# TRY IT
Every line in the data below that holds "Extend" should be found and copied.

# RECORDS SUPPLIED
++++

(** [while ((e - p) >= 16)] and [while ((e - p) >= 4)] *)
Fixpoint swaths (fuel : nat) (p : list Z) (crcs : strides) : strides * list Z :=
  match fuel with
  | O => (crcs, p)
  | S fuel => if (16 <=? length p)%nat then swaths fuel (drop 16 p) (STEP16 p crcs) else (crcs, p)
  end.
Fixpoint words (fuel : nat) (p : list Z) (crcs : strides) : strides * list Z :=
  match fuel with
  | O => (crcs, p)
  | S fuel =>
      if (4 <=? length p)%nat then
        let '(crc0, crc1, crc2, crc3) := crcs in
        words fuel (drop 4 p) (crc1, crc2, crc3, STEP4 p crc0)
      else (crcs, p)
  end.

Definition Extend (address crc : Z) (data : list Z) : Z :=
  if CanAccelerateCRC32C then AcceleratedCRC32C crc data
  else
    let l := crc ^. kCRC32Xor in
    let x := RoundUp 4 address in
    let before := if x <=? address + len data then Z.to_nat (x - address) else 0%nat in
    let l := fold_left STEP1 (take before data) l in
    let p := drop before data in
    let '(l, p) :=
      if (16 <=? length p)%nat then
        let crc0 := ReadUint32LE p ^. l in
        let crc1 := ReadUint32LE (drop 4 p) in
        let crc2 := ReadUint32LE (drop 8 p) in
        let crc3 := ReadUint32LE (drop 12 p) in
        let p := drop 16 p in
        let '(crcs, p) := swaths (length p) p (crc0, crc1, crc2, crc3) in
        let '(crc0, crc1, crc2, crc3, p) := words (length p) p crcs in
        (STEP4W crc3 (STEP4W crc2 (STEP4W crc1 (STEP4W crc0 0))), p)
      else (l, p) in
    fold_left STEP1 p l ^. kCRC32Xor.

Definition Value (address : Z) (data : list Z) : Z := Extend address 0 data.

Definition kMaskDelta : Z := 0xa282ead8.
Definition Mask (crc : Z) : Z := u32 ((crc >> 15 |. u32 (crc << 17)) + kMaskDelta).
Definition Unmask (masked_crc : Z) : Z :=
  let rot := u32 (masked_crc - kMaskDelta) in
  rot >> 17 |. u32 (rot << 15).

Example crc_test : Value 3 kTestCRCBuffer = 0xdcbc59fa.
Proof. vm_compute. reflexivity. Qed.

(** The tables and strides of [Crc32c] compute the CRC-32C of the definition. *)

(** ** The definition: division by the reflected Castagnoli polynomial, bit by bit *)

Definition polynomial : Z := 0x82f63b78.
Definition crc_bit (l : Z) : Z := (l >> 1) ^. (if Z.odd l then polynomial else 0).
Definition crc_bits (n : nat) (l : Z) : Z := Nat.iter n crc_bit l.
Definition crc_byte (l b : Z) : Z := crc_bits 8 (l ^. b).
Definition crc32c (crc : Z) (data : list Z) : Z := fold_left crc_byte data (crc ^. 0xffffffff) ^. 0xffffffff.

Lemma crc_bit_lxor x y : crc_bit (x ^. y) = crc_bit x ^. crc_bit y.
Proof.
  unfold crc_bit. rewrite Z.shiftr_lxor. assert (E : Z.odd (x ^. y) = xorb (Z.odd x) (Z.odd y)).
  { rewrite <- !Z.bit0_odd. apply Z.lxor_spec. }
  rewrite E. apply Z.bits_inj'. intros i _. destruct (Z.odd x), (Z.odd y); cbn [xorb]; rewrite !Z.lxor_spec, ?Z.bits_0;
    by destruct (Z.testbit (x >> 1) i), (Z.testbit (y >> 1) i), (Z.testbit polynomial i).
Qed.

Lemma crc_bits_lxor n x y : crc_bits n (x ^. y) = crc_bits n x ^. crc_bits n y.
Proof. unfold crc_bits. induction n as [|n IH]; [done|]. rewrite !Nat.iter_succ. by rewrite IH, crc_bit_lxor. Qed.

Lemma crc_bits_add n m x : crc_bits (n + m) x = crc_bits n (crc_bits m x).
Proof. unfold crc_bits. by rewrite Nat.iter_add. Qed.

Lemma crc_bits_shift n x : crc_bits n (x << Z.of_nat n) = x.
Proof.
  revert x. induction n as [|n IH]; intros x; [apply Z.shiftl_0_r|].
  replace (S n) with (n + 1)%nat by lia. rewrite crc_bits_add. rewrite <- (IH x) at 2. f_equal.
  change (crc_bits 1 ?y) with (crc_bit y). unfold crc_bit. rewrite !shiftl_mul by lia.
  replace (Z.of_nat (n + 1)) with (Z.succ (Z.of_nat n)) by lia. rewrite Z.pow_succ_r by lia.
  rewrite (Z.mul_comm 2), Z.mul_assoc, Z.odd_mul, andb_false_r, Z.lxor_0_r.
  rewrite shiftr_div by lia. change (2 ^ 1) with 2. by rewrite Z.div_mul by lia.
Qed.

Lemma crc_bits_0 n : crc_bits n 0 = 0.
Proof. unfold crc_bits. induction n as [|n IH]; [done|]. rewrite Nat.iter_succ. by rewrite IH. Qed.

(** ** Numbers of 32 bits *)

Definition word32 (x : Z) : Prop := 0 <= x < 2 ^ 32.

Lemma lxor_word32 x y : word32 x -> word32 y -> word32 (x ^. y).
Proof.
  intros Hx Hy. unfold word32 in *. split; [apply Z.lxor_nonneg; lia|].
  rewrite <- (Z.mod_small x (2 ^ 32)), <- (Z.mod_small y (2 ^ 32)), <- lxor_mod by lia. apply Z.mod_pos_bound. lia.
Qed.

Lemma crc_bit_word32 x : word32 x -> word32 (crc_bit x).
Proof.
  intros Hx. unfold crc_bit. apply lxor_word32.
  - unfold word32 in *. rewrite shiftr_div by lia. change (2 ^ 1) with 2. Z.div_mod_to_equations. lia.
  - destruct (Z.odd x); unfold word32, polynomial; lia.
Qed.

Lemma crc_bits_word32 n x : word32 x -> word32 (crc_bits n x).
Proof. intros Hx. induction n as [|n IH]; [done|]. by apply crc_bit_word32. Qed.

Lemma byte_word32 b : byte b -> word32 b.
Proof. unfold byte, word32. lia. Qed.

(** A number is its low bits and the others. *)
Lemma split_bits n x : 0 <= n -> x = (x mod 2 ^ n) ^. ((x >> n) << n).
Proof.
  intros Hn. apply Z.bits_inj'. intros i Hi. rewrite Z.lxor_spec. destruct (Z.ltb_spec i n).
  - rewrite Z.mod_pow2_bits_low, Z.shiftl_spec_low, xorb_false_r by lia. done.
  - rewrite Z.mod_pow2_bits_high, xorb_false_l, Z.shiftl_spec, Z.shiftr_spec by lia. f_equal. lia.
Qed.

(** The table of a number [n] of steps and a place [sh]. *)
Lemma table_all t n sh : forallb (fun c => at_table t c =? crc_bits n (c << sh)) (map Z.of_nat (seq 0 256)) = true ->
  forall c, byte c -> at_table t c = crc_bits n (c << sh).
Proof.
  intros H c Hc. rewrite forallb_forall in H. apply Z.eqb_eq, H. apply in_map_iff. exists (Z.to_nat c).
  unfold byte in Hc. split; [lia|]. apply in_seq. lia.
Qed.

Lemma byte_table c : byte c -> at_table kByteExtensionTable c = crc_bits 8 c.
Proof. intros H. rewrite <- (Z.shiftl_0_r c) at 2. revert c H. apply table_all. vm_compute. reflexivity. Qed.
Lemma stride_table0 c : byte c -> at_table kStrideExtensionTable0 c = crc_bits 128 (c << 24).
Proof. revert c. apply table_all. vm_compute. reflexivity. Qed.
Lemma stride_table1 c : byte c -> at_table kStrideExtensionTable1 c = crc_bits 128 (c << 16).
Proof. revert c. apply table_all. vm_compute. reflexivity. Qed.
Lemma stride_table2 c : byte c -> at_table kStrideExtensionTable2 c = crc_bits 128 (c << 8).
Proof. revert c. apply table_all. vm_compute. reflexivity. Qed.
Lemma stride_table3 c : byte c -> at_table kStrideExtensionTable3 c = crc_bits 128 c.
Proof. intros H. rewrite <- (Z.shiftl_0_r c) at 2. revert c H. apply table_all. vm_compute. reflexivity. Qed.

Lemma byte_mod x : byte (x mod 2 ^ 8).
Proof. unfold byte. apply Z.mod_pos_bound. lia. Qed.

++++

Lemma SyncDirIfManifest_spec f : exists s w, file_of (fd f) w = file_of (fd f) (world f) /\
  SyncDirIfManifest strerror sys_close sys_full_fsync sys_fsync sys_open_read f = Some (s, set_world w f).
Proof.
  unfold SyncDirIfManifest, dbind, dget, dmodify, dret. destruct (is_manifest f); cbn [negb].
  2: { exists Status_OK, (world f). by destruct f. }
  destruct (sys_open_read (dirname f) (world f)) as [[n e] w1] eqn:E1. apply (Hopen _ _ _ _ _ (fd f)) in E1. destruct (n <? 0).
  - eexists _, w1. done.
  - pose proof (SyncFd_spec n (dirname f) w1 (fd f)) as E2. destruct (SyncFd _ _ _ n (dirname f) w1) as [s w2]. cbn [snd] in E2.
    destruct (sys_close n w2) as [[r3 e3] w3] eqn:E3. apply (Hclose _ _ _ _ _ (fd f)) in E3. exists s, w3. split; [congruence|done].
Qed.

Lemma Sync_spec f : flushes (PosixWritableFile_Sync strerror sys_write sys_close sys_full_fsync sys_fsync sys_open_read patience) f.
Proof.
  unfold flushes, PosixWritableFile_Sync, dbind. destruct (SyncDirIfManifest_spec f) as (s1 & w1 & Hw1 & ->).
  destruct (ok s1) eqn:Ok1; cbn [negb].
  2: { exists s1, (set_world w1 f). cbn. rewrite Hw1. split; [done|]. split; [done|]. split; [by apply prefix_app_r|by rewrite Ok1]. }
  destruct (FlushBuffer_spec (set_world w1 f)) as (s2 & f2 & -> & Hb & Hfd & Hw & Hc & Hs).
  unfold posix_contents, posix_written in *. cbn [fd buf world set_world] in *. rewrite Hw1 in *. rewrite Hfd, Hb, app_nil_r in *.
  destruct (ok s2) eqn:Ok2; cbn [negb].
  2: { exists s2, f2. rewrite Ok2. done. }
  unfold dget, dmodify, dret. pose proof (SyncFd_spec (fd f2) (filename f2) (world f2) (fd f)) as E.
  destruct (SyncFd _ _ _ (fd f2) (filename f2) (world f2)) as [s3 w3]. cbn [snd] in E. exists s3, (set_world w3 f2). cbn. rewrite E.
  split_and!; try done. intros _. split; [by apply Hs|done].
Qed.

++++

# ANSWER TO THIS PROBLEM
Definition Extend (address crc : Z) (data : list Z) : Z :=
Definition Value (address : Z) (data : list Z) : Z := Extend address 0 data.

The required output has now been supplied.